それを聞いたティラベルは意味が分からず首を傾げた。
「そうだな……さっき掃除したから綺麗になっている。ゴミじゃなくて虫かもしれない」
「いや、それも無理があるぞ」
「うんうん……ルゼリウスの言う通り、この建物には虫よけの仕掛けがされてるんだ」
カゼリアに言われ英治は納得する。
「まあ、こんな話をしてたって意味はない。それよりも早く済ませるぞ」
そう言いルゼリウスは、ステルス浮游球体の設定をし始めた。
カゼリアはルゼリウスに教わりながらステルス浮游球体の設定をする。
片やティラベルは鼻歌混じりでステルス浮游球体の設定をしていた。
三人をみたあと英治は液晶ディスプレイへ視線を向ける。
(キートモンの方は建物の中から出てきた)
そうそう、キートモンの町を監視しているステルス浮游球体は二個なのだ。そのため中と外の両方を監視しているのである。

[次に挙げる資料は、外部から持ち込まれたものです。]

Lemma ext_op_write_correct_witness :
  lawful 12 (the_trace the_write the_file) (File None (bytes_of_string "rufux") false) /\
  f_data (file_run 12 (the_trace the_write the_file) (File None (bytes_of_string "rufux") false))
  = bytes_of_string "rufmount".
Proof.
  assert (Hl : lawful 12 (the_trace the_write the_file) (File None (bytes_of_string "rufux") false))
    by (apply lawfulb_lawful; vm_compute; reflexivity).
  split; [exact Hl|].
  destruct (ext_op_write_correct 10 0 0 0 12 3 (bytes_of_string "mount") FILE_SYNC (bytes_of_string "rufux")
    _ _ _ _ _ _ _ ltac:(lia) the_write_runs Hl) as (k & _ & _ & E & Hok & _).
  rewrite E. destruct (Hok eq_refl) as (-> & _ & _). vm_compute. reflexivity.
Defined.
Lemma ext_op_read_correct_witness :
  lawful 12 (the_trace the_read written) (File None (bytes_of_string "rufmount") false) /\
  bytes_of_string "mount" = slice 3 (zlen (bytes_of_string "mount")) (bytes_of_string "rufmount").
Proof.
  assert (Hl : lawful 12 (the_trace the_read written) (File None (bytes_of_string "rufmount") false))
    by (apply lawfulb_lawful; vm_compute; reflexivity).
  split; [exact Hl|].
  destruct (ext_op_read_correct 10 0 0 0 12 3 (zlen (bytes_of_string "mount")) (bytes_of_string "rufmount")
    _ _ _ _ _ _ _ _ ltac:(lia) (zlen_nonneg _) the_read_runs Hl) as (_ & _ & Hok).
  apply (Hok eq_refl).
Defined.
Lemma write_then_read_witness :
  lawful 12 (the_trace the_write the_file ++ the_trace the_read written) (File None (bytes_of_string "rufux") false) /\
  bytes_of_string "mount" = bytes_of_string "mount".
Proof.
  assert (Hl : lawful 12 (the_trace the_write the_file ++ the_trace the_read written) (File None (bytes_of_string "rufux") false))
    by (apply lawfulb_lawful; vm_compute; reflexivity).
  split; [exact Hl|].
  exact (write_then_read 10 0 0 0 12 3 (bytes_of_string "mount") FILE_SYNC (bytes_of_string "rufux")
    _ _ _ _ _ _ _ _ _ _ _ _ ltac:(lia) the_write_runs the_read_runs Hl).
Defined.
(* ===== verification/Ext2DirSpec.v ===== *)
(** The ext backend's operations on names against the invariant that fsck
    checks of an inode: its link count is the number of entries that name it,
    and it is in use exactly when there is one. *)
From S2P Require Import Prelude Cstr Ext2fs Sys Xdr Mountd Nfsd NfsdSpec Ext2 Ext2Spec.

(** * An inode that is not a directory, and what names it *)
Record usage_of := Inu { u_links : Z; u_entries : Z; u_used : Z }.
Definition inode_ok (s : usage_of) : Prop :=
  0 <= u_links s /\ u_entries s = u_links s /\ u_used s = if u_links s =? 0 then 0 else 1.
Definition links_to (i : ext2_inode) (s : usage_of) : usage_of := Inu (i_links_count i) (u_entries s) (u_used s).
(** the inode [n] after one call and its answer *)
Definition usage_step (n : Z) (o : obs) (s : usage_of) : usage_of :=
  match o with
  | Obs e x =>
      match e in ev X return X -> usage_of with
      | EWriteInode i v => fun _ => if i =? n then links_to v s else s
      | EWriteNewInode i v => fun x => if (i =? n) && (x =? 0) then links_to v s else s
      | EAllocStats i k _ => fun _ => if i =? n then Inu (u_links s) (u_entries s) (u_used s + k) else s
      | ELink _ _ i _ => fun x => if (i =? n) && (x =? 0) then Inu (u_links s) (u_entries s + 1) (u_used s) else s
      | EUnlink _ _ i => fun x => if (i =? n) && (x =? 0) then Inu (u_links s) (u_entries s - 1) (u_used s) else s
      | _ => fun _ => s
      end x
  end.
(** What the library may answer: an inode it reads is as it was last written,
    its link count has 16 bits and it is no directory; a new inode is one that
    is not in use; an inode that is written is stored; when [strict], an entry
    that was found can be removed. *)
Definition usage_law (strict : bool) (n : Z) (o : obs) (s : usage_of) : Prop :=
  match o with
  | Obs e x =>
      match e in ev X return X -> Prop with
      | EReadInode i => fun x => i = n -> x.1 = 0 ->
          i_links_count x.2 = u_links s /\ i_links_count x.2 < 65536 /\ LINUX_S_ISDIR (i_mode x.2) = false
      | ENewInode _ _ => fun x => x.1 = 0 -> x.2 = n -> u_used s = 0
      | EWriteInode i _ => fun x => i = n -> x = 0
      | EUnlink _ _ _ => fun x => strict = true -> x = 0
      | _ => fun _ => True
      end x
  end.

Section Inode.
Variables (fuel : nat) (uid gid fsid : Z).
Variables (strict : bool) (n : Z).
#[local] Abbreviation step := (usage_step n).
#[local] Abbreviation law := (usage_law strict n).
#[local] Abbreviation from := (from step law).
#[local] Abbreviation idle := (idle step).
(** [m] leaves the inode as it is *)
Definition keeps {A} (m : M A) : Prop := forall s, from s m (fun _ s' => s' = s).
(** [m] keeps the invariant *)
Definition sound {A} (s : usage_of) (m : M A) : Prop := from s m (fun _ s' => inode_ok s').

Lemma keeps_ret {A} (a : A) : keeps (mret a).
Proof. intros s. by apply from_ret. Qed.
Lemma keeps_seq {A B} (m : M A) (f : A -> M B) : keeps m -> (forall a, keeps (f a)) -> keeps (mbind m f).
Proof. intros Hm Hf s. eapply from_bind; [apply Hm|]. intros a ? ->. apply Hf. Qed.
Lemma keeps_idle {A} (m : M A) : idle m -> keeps m.
Proof. intros H s c t c' a Hx _. by eapply H. Qed.
Lemma keeps_when b m : keeps m -> keeps (mwhen b m).
Proof. intros H. destruct b; [done|apply keeps_ret]. Qed.
Lemma keeps_set k p : keeps (mset_parent k p).
Proof. apply keeps_idle, idle_set. Qed.
Lemma keeps_call {X : Set} (e : ev X) : (forall x s, step (Obs e x) s = s) -> keeps (mcall e).
Proof. intros H. by apply keeps_idle, idle_call. Qed.
Lemma from_keeps {A B} s (m : M A) (f : A -> M B) Q : keeps m -> (forall a, from s (f a) Q) -> from s (mbind m f) Q.
Proof. intros Hm Hf. eapply from_bind; [apply Hm|]. by intros a ? ->. Qed.
Lemma sound_keeps {A} s (m : M A) : inode_ok s -> keeps m -> sound s m.
Proof. intros Hs Hm. eapply from_mono; [|apply Hm]. by intros a ? ->. Qed.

(何処に行くんだ? ルゼリウス達にも伝えた方がいいな)
そう思い英治は三人にキートモンの町の状況を伝えた。
それを聞いた三人は設定と、ステルス浮游球体を飛ばし配置場所へ向かわせたあと英治へ視線を向ける。
「そっちの動きも気になる。そうなると交代でした方がいいだろうな」
「交代でか……まあ、その方がいいだろう」
「じゃあ悪いけど俺が先に休んでもいいか?」
そう英治が問うと三人は問題ないと頷く。
「その方がいいだろうな。じゃあ部屋を案内する、ついてこい」
そう言うとルゼリウスは扉へと向かった。
頷き英治は、ルゼリウスのあとを追いかける。
残されたティラベルとカゼリアは液晶ディスプレイをみていた。
「カゼリア……エイジのこと、どう思ってる?」
「どうって……凄いヤツだと思ってる。それが、どうした?」
「そういう事じゃない。男として……えっと、あー」
言ってるうちに恥ずかしくなりティラベルの顔は赤く染まっている。
「好きかってことを聞きたいのか?」
「う、うん……そう」
「んーどうなんだろうな。まあ、まだ逢ったばかりだ。それに今は男として好きというよりも仲間としてか」
それを聞いたティラベルは、ホッと胸を撫で下ろした。
「よかった……エイジの取り合いにならなくて。これからも、とるなよ」
「約束なんて、できない。どうなるかは分からないからな」
「分かった……その時は正々堂々と勝負」
そう言いティラベルは真剣な表情でカゼリアをみつめる。
「ああ、いいだろう。選ぶのは、エイジだがな」
ティラベルを睨みカゼリアはそう言い放った。